YOUR INSTRUCTIONS: Locate, in the data below, the line that contains "(** In state" and the line that contains "erewrite run_zoom_ok by exact Hrun. rewrite"; reproduce exactly those two lines and every line between them, nothing more.

MATERIAL PROVIDED:
(* ===== verification/InodeSpec.v ===== *)
(** * What an inode means

    The sectors of a device as a function [v]; from it, the blocks an inode
    consists of ([owned]), the bytes of its file ([contents]), and how they
    depend on [v].  Then the runs of [byte_to_sector] and of [inode_read_at]
    in these terms. *)
From S2P Require Import Prelude CInt Bytes Bitmap Block Cache Inode.
Import Inode.

Open Scope Z_scope.

(** ** Files as functions of the sectors *)
Section geometry.
Implicit Types (v : Z → list Z) (d : inode_disk) (n k : nat).

Definition words v (x : Z) : list Z := words_of_bytes (v x).
Definition child v d (j : nat) : Z := nth j (words v (doubly_indblock d)) 0.

(** The sector of block [k] of the file. *)
Definition fsec v d k : Z :=
  if (k <? 12)%nat then nth k (dblocks d) 0
  else if (k <? 140)%nat then nth (k - 12) (words v (indblock d)) 0
  else nth ((k - 140) mod 128) (words v (child v d ((k - 140) / 128))) 0.

(** Number of data blocks, and of children of the doubly indirect block. *)
Definition nblocks d : nat := Z.to_nat (DIV_ROUND_UP (i_length d) 512).
Definition nchildren n : nat := ((n - 140 + 127) / 128)%nat.

Definition data_sectors v d n : list Z := fsec v d <$> seq 0 n.
Definition index_sectors v d n : list Z :=
  (if (n <=? 12)%nat then [] else [indblock d]) ++
  (if (n <=? 140)%nat then []
   else doubly_indblock d :: (child v d <$> seq 0 (nchildren n))).

Definition disk v (sec : Z) : inode_disk := decode (v sec).
Definition owned v (sec : Z) : list Z :=
  let d := disk v sec in sec :: index_sectors v d (nblocks d) ++ data_sectors v d (nblocks d).

Definition contents_of v d : list Z :=
  take (Z.to_nat (i_length d)) (concat (v <$> data_sectors v d (nblocks d))).
Definition contents v (sec : Z) : list Z := contents_of v (disk v sec).

(** The largest file: 12 + 128 + 128 * 128 blocks. *)
Definition MAX_LENGTH : Z := 16524 * 512.

Record wf_disk d : Prop := WfDisk {
  wf_length : 0 ≤ i_length d ≤ MAX_LENGTH;
  wf_padding : 0 ≤ i_padding d < 2 ^ 24;
  wf_dblocks : length (dblocks d) = 12%nat;
  wf_unused : length (unused d) = 111%nat;
  wf_words : Forall in_u32 (dblocks d ++ indblock d :: doubly_indblock d :: magic d :: unused d);
}.

Lemma length_words_of_disk d : wf_disk d → length (words_of_disk d) = 128%nat.
Proof.
  intros []. unfold words_of_disk. cbn [length]. rewrite length_app. cbn [length]. lia.
Qed.

Lemma length_encode d : wf_disk d → is_sector (encode d).
Proof.
  intros Hd. unfold is_sector, encode. rewrite length_bytes_of_words, length_words_of_disk; done.
Qed.

Lemma s32_u32 x : in_s32 x → s32 (u32 x) = x.
Proof. unfold in_s32, s32, u32. intros. divlia. Qed.

Lemma decode_encode d : wf_disk d → decode (encode d) = d.
Proof.
  intros [Hl Hp Hdb Hu Hw]. unfold decode, encode.
  assert (Hw' : Forall in_u32 (words_of_disk d)).
  { unfold words_of_disk. constructor; [apply u32_range|]. constructor; [|done].
    unfold in_u32. destruct (i_is_dir d); simpl; lia. }
  rewrite <- (app_nil_r (bytes_of_words _)), words_of_bytes_of_words by done. rewrite app_nil_r.
  destruct d as [len isd pad db ib dib mg un]; simpl in *.
  do 12 (destruct db as [|? db]; [done|]). destruct db; [|done].
  unfold disk_of_words, words_of_disk. simpl. f_equal.
  - apply s32_u32. unfold in_s32, MAX_LENGTH in *. lia.
  - rewrite (Z.mul_comm 256), Z_mod_plus_full. by destruct isd.
  - destruct isd; simpl; divlia.
Qed.
End geometry.

(** ** Running the cache operations *)

Definition upd (v : Z → list Z) (n : Z) (b : list Z) (m : Z) : list Z := if m =? n then b else v m.

Lemma upd_eq v n b : upd v n b n = b.
Proof. unfold upd. by rewrite Z.eqb_refl. Qed.
Lemma upd_ne v n b m : m ≠ n → upd v n b m = v m.
Proof. unfold upd. intros. destruct (Z.eqb_spec m n); done. Qed.

Section runs.
Context {S : Type} `{!SectorStore S}.
Implicit Types (s : fs S) (v : Z → list Z) (d : inode_disk).

(** In state [s] the device has [N] sectors with contents [v]. *)
Definition sees (N : Z) v s : Prop :=
  store_ok (store s) ∧ store_sectors (store s) = N ∧ ∀ m, store_view (store s) m = v m.

(** [s'] differs from [s] in the store only. *)
Definition only_store s s' : Prop := s' = set_store (store s') s.

Lemma only_store_refl s : only_store s s.
Proof. by destruct s. Qed.
Lemma only_store_trans s1 s2 s3 : only_store s1 s2 → only_store s2 s3 → only_store s1 s3.
Proof. unfold only_store. intros H1 H2. rewrite H2, H1. done. Qed.

Lemma only_store_fields s s' : only_store s s' →
  free_map s' = free_map s ∧ free_map_file s' = free_map_file s ∧ inodes s' = inodes s ∧
  open_inodes s' = open_inodes s ∧ files s' = files s ∧ next s' = next s.
Proof. intros ->. done. Qed.

Lemma sees_ext N v v' s : (∀ m, v m = v' m) → sees N v s → sees N v' s.
Proof. intros E (H1 & H2 & H3). split_and!; try done. intros m. by rewrite H3. Qed.

Lemma sees_len N v s n : sees N v s → 0 ≤ n < N → length (v n) = 512%nat.
Proof. intros (H1 & <- & H3) Hn. rewrite <- H3. by apply store_view_len. Qed.

Lemma words_len N v s n : sees N v s → 0 ≤ n < N → length (words v n) = 128%nat.
Proof. intros Hs Hn. apply length_words_of_bytes. by rewrite (sees_len N v s). Qed.

Lemma sees_read_partial N v s n ofs sz :
  sees N v s → 0 ≤ n < N → 0 ≤ ofs → 0 ≤ sz → ofs + sz ≤ 512 →
  ∃ s', cache_read_partial n ofs sz s = Ok (take (Z.to_nat sz) (drop (Z.to_nat ofs) (v n)), s') ∧
    sees N v s' ∧ only_store s s'.
Proof.
  intros (H1 & <- & H3) Hn Ho Hs Hos.
  destruct (store_read_spec (store s) n ofs sz) as (x & Hrun & Hok & Hsz & Hv); [done..|].
  exists (set_store x s). unfold cache_read_partial, with_store.
  erewrite run_zoom_ok by exact Hrun. rewrite H3. split_and!; try done.
  split_and!; try done. intros m. etrans; [apply Hv|done].
Qed.

Lemma sees_read N v s n :
  sees N v s → 0 ≤ n < N → ∃ s', cache_read n s = Ok (v n, s') ∧ sees N v s' ∧ only_store s s'.
Proof.
  intros Hs Hn. destruct (sees_read_partial N v s n 0 512 Hs Hn) as (s' & Hrun & H); [lia..|].
  exists s'. split; [|done]. unfold cache_read, BLOCK_SECTOR_SIZE. rewrite Hrun.
  change (drop (Z.to_nat 0) (v n)) with (v n). rewrite take_ge; [done|]. rewrite (sees_len N v s n) by done. lia.
Qed.

Lemma sees_write_partial N v s n buf ofs sz :
  sees N v s → 0 ≤ n < N → 0 ≤ ofs → 0 ≤ sz → ofs + sz ≤ 512 → sz ≤ Z.of_nat (length buf) →
  ∃ s', cache_write_partial n buf ofs sz s = Ok (tt, s') ∧
    sees N (upd v n (splice (Z.to_nat ofs) (take (Z.to_nat sz) buf) (v n))) s' ∧ only_store s s'.
Proof.
  intros (H1 & <- & H3) Hn Ho Hs Hos Hl.
  destruct (store_write_spec (store s) n buf ofs sz) as (x & Hrun & Hok & Hsz & Hv); [done..|].
  exists (set_store x s). unfold cache_write_partial, with_store.
  erewrite run_zoom_ok by exact Hrun. split_and!; try done.
  split_and!; try done. intros m. etrans; [apply Hv|]. unfold upd. by rewrite !H3.
Qed.

Lemma sees_write N v s n buf :
  sees N v s → 0 ≤ n < N → is_sector buf →
  ∃ s', cache_write n buf s = Ok (tt, s') ∧ sees N (upd v n buf) s' ∧ only_store s s'.
Proof.
  unfold is_sector. intros Hs Hn Hb.
  destruct (sees_write_partial N v s n buf 0 512 Hs Hn) as (s' & Hrun & H & Ho); [lia..|].
  exists s'. split_and!; [exact Hrun| |done]. eapply sees_ext; [|exact H]. intros m.
  unfold upd. destruct (m =? n); [|done]. rewrite take_ge by lia. apply splice_all.
  by rewrite (sees_len N v s n).
Qed.

Lemma sees_read_async N v s n :
  sees N v s → ∃ s', cache_read_async n s = Ok (tt, s') ∧ sees N v s' ∧ only_store s s'.
Proof.
  intros (H1 & <- & H3). destruct (store_read_async_spec (store s) n H1) as (x & Hrun & Hok & Hsz & Hv).
  exists (set_store x s). unfold cache_read_async, with_store. erewrite run_zoom_ok by exact Hrun.
  split_and!; try done. split_and!; try done. intros m. etrans; [apply Hv|done].
Qed.

Lemma read_indblock_ok N v s n :
  sees N v s → 0 ≤ n < N → ∃ s', read_indblock n s = Ok (words v n, s') ∧ sees N v s' ∧ only_store s s'.
Proof.
  intros Hs Hn. destruct (sees_read N v s n Hs Hn) as (s' & Hrun & H).
  exists s'. unfold read_indblock. run_with Hrun. done.
Qed.

(** ** Finding the sector of a byte *)

(** The index sectors consulted for block [k] are on the device. *)
Definition lookup_ok (N : Z) v d (k : nat) : Prop :=
  (k < 12)%nat ∨ ((k < 140)%nat ∧ 0 ≤ indblock d < N) ∨
  (140 ≤ Z.of_nat k < 16524 ∧ 0 ≤ doubly_indblock d < N ∧ 0 ≤ child v d ((k - 140) / 128) < N) ∨
  16524 ≤ Z.of_nat k.

Lemma nth_lookup_lt {A} (l : list A) i x : (i < length l)%nat → l !! i = Some (nth i l x).
Proof. intros Hi. rewrite nth_lookup. destruct (lookup_lt_is_Some_2 l i Hi) as [y ->]. done. Qed.

Lemma byte_to_sector_ok N v s d pos :
  sees N v s → length (dblocks d) = 12%nat → 0 ≤ pos < 2 ^ 31 →
  lookup_ok N v d (Z.to_nat (pos / 512)) →
  ∃ s', byte_to_sector d pos s
        = Ok (if pos <? MAX_LENGTH then fsec v d (Z.to_nat (pos / 512)) else u32 (-1), s') ∧
    sees N v s' ∧ only_store s s'.
Proof.
  intros Hs Hdb Hpos Hlk.
  set (k := pos / 512) in *. assert (Hk : 0 ≤ k < 2 ^ 22) by (subst k; divlia).
  assert (Hmax : (pos <? MAX_LENGTH) = (k <? 16524)).
  { unfold MAX_LENGTH. subst k. destruct (Z.ltb_spec pos (16524 * 512)), (Z.ltb_spec (pos / 512) 16524);
      (done || divlia). }
  rewrite Hmax. clear Hmax.
  assert (E : u32 (Z.quot pos BLOCK_SECTOR_SIZE) = k).
  { unfold BLOCK_SECTOR_SIZE. rewrite quot_div_nonneg by lia. apply u32_id. unfold in_u32. lia. }
  unfold byte_to_sector. rewrite E. unfold fsec. unfold lookup_ok in Hlk.
  destruct (Z.ltb_spec k INODE_NUM_DBLOCKS) as [H12|H12]; unfold INODE_NUM_DBLOCKS in H12.
  { destruct (Nat.ltb_spec (Z.to_nat k) 12), (Z.ltb_spec k 16524); [|lia..]. exists s.
    rewrite (nth_lookup_lt _ _ 0) by lia. split_and!; [done..|apply only_store_refl]. }
  destruct (Nat.ltb_spec (Z.to_nat k) 12); [lia|].
  unfold INODE_NUM_DBLOCKS, INDBLOCK_NUM_CHILDREN, DOUBLY_INDBLOCK_NUM_GRANDCHILDREN,
    INDBLOCK_NUM_CHILDREN.
  rewrite (u32_id (k - 12)) by (unfold in_u32; lia).
  destruct (Z.ltb_spec (k - 12) 128) as [H140|H140].
  { destruct (Nat.ltb_spec (Z.to_nat k) 140), (Z.ltb_spec k 16524); [|lia..].
    destruct Hlk as [?|[[_ Hi]|[[? _]|?]]]; [lia| |lia..].
    destruct (read_indblock_ok N v s (indblock d) Hs Hi) as (s1 & Hrun & Hs1 & Ho1).
    run_with Hrun. rewrite (nth_lookup_lt _ _ 0) by (rewrite (words_len N v s) by done; lia).
    exists s1. split_and!; [|done..]. by replace (Z.to_nat (k - 12)) with (Z.to_nat k - 12)%nat by lia. }
  destruct (Nat.ltb_spec (Z.to_nat k) 140); [lia|].
  rewrite (u32_id (k - 12 - 128)) by (unfold in_u32; lia).
  destruct (Z.ltb_spec (k - 12 - 128) (128 * 128)), (Z.ltb_spec k 16524); try lia.
  2:{ exists s. split_and!; [done..|apply only_store_refl]. }
  destruct Hlk as [?|[[? _]|[(_ & Hd & Hc)|?]]]; [lia..| |lia].
  assert (Ej : Z.to_nat ((k - 12 - 128) / 128) = ((Z.to_nat k - 140) / 128)%nat).
  { rewrite Z2Nat.inj_div by lia. f_equal. lia. }
  assert (Em : Z.to_nat ((k - 12 - 128) mod 128) = ((Z.to_nat k - 140) mod 128)%nat).
  { rewrite Z2Nat.inj_mod by lia. f_equal. lia. }
  assert (Hj : ((Z.to_nat k - 140) / 128 < 128)%nat).
  { apply Nat.Div0.div_lt_upper_bound. lia. }
  destruct (read_indblock_ok N v s _ Hs Hd) as (s1 & Hrun & Hs1 & Ho1). run_with Hrun.
  rewrite Ej, Em. run_deref; [|apply (nth_lookup_lt _ _ 0); by rewrite (words_len N v s)].
  destruct (read_indblock_ok N v s1 _ Hs1 Hc) as (s2 & Hrun2 & Hs2 & Ho2). run_with Hrun2.
  rewrite (nth_lookup_lt _ _ 0).
  - exists s2. split_and!; [done..|by eapply only_store_trans].
  - rewrite (words_len N v s) by done. apply Nat.mod_upper_bound. lia.
Qed.

(** ** Well-formed files *)
Record file_ok (N : Z) v d : Prop := FileOk {
  file_wf : wf_disk d;
  file_range x : x ∈ index_sectors v d (nblocks d) ++ data_sectors v d (nblocks d) → 0 ≤ x < N;
}.

Lemma nblocks_bound d : wf_disk d → Z.of_nat (nblocks d) ≤ 16524.
Proof.
  intros [[H1 H2] _ _ _ _]. unfold nblocks, MAX_LENGTH in *.
  assert (DIV_ROUND_UP (i_length d) 512 ≤ 16524) by (apply DIV_ROUND_UP_spec; lia). lia.
Qed.

(** A byte of the file lies in one of its blocks. *)
Lemma block_of_byte d pos :
  wf_disk d → 0 ≤ pos < i_length d → (Z.to_nat (pos / 512) < nblocks d)%nat.
Proof.
  intros [[H1 H2] _ _ _ _] Hpos. unfold nblocks. apply Z2Nat.inj_lt; [divlia| |].
  - apply DIV_ROUND_UP_nonneg; lia.
  - apply Z.lt_nge. rewrite DIV_ROUND_UP_spec by lia. divlia.
Qed.

Lemma file_lookup_ok N v d k : file_ok N v d → (k < nblocks d)%nat → lookup_ok N v d k.
Proof.
  intros [Hwf Hr] Hk. assert (Hb := nblocks_bound d Hwf). unfold lookup_ok.
  unfold index_sectors in Hr. destruct (Nat.lt_ge_cases k 12) as [|H12]; [by left|right].
  destruct (Nat.lt_ge_cases k 140) as [|H140]; [left|right; left].
  - split; [done|]. apply Hr. destruct (Nat.leb_spec (nblocks d) 12); [lia|].
    apply elem_of_app. left. apply elem_of_app. left. by apply list_elem_of_singleton.
  - assert (Hin : ∀ x, x ∈ doubly_indblock d :: (child v d <$> seq 0 (nchildren (nblocks d))) → 0 ≤ x < N).
    { intros x Hx. apply Hr. destruct (Nat.leb_spec (nblocks d) 140); [lia|].
      apply elem_of_app. left. apply elem_of_app. by right. }
    split; [lia|]. split; [apply Hin; left|]. apply Hin. right. apply list_elem_of_fmap. eexists.
    split; [reflexivity|]. apply elem_of_seq. split; [lia|]. rewrite Nat.add_0_l. unfold nchildren.
    apply Nat.Div0.div_lt_upper_bound.
    assert (H := Nat.div_mod_eq (nblocks d - 140 + 127) 128).
    assert (Hm := Nat.mod_upper_bound (nblocks d - 140 + 127) 128 ltac:(lia)). lia.
Qed.

Lemma file_fsec_range N v d k : file_ok N v d → (k < nblocks d)%nat → 0 ≤ fsec v d k < N.
Proof.
  intros [_ Hr] Hk. apply Hr, elem_of_app. right. apply list_elem_of_fmap. exists k.
  split; [done|]. apply elem_of_seq. lia.
Qed.

Lemma file_blocks N v s d : sees N v s → file_ok N v d → blocks 512 (v <$> data_sectors v d (nblocks d)).
Proof.
  intros Hs [_ Hr]. apply Forall_fmap, Forall_forall. intros x Hx. simpl.
  apply (sees_len N v s); [done|]. apply Hr, elem_of_app. by right.
Qed.

Lemma length_contents N v s d :
  sees N v s → file_ok N v d → length (contents_of v d) = Z.to_nat (i_length d).
Proof.
  intros Hs Hf. unfold contents_of. apply length_take_le.
  rewrite (length_concat_blocks 512) by (by eapply file_blocks).
  unfold data_sectors. rewrite !length_fmap, length_seq. unfold nblocks.
  destruct Hf as [[[H1 H2] _ _ _ _] _].
  assert (H := proj1 (DIV_ROUND_UP_spec (i_length d) 512 _ H1 ltac:(lia)) (Z.le_refl _)). lia.
Qed.

Lemma data_sectors_lookup v d n k : (k < n)%nat → data_sectors v d n !! k = Some (fsec v d k).
Proof. intros. unfold data_sectors. by rewrite list_lookup_fmap, lookup_seq_lt. Qed.

(** Reading [c] bytes at [offset] without leaving the block. *)
Lemma contents_chunk N v s d offset c :
  sees N v s → file_ok N v d → 0 ≤ offset → 0 < c → offset + c ≤ i_length d →
  offset mod 512 + c ≤ 512 →
  take (Z.to_nat c) (drop (Z.to_nat offset) (contents_of v d))
  = take (Z.to_nat c) (drop (Z.to_nat (offset mod 512)) (v (fsec v d (Z.to_nat (offset / 512))))).
Proof.
  intros Hs Hf Ho Hc Hlen Hin. unfold contents_of.
  assert (Hk : (Z.to_nat (offset / 512) < nblocks d)%nat)
    by (apply block_of_byte; [apply Hf|lia]).
  rewrite take_drop_take by lia.
  assert (Eo : Z.to_nat offset = (512 * Z.to_nat (offset / 512) + Z.to_nat (offset mod 512))%nat).
  { rewrite (Z.div_mod offset 512) at 1 by lia.
    assert (0 ≤ offset / 512) by divlia. assert (0 ≤ offset mod 512) by divlia. lia. }
  rewrite Eo at 1. rewrite (concat_read 512 _ _ (v (fsec v d (Z.to_nat (offset / 512))))).
  - done.
  - by eapply file_blocks.
  - rewrite list_lookup_fmap, data_sectors_lookup by done. done.
  - assert (0 ≤ offset mod 512) by divlia. lia.
Qed.
End runs.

EXERCISE ANSWER:
(** In state [s] the device has [N] sectors with contents [v]. *)
Definition sees (N : Z) v s : Prop :=
  store_ok (store s) ∧ store_sectors (store s) = N ∧ ∀ m, store_view (store s) m = v m.

(** [s'] differs from [s] in the store only. *)
Definition only_store s s' : Prop := s' = set_store (store s') s.

Lemma only_store_refl s : only_store s s.
Proof. by destruct s. Qed.
Lemma only_store_trans s1 s2 s3 : only_store s1 s2 → only_store s2 s3 → only_store s1 s3.
Proof. unfold only_store. intros H1 H2. rewrite H2, H1. done. Qed.

Lemma only_store_fields s s' : only_store s s' →
  free_map s' = free_map s ∧ free_map_file s' = free_map_file s ∧ inodes s' = inodes s ∧
  open_inodes s' = open_inodes s ∧ files s' = files s ∧ next s' = next s.
Proof. intros ->. done. Qed.

Lemma sees_ext N v v' s : (∀ m, v m = v' m) → sees N v s → sees N v' s.
Proof. intros E (H1 & H2 & H3). split_and!; try done. intros m. by rewrite H3. Qed.

Lemma sees_len N v s n : sees N v s → 0 ≤ n < N → length (v n) = 512%nat.
Proof. intros (H1 & <- & H3) Hn. rewrite <- H3. by apply store_view_len. Qed.

Lemma words_len N v s n : sees N v s → 0 ≤ n < N → length (words v n) = 128%nat.
Proof. intros Hs Hn. apply length_words_of_bytes. by rewrite (sees_len N v s). Qed.

Lemma sees_read_partial N v s n ofs sz :
  sees N v s → 0 ≤ n < N → 0 ≤ ofs → 0 ≤ sz → ofs + sz ≤ 512 →
  ∃ s', cache_read_partial n ofs sz s = Ok (take (Z.to_nat sz) (drop (Z.to_nat ofs) (v n)), s') ∧
    sees N v s' ∧ only_store s s'.
Proof.
  intros (H1 & <- & H3) Hn Ho Hs Hos.
  destruct (store_read_spec (store s) n ofs sz) as (x & Hrun & Hok & Hsz & Hv); [done..|].
  exists (set_store x s). unfold cache_read_partial, with_store.
  erewrite run_zoom_ok by exact Hrun. rewrite H3. split_and!; try done.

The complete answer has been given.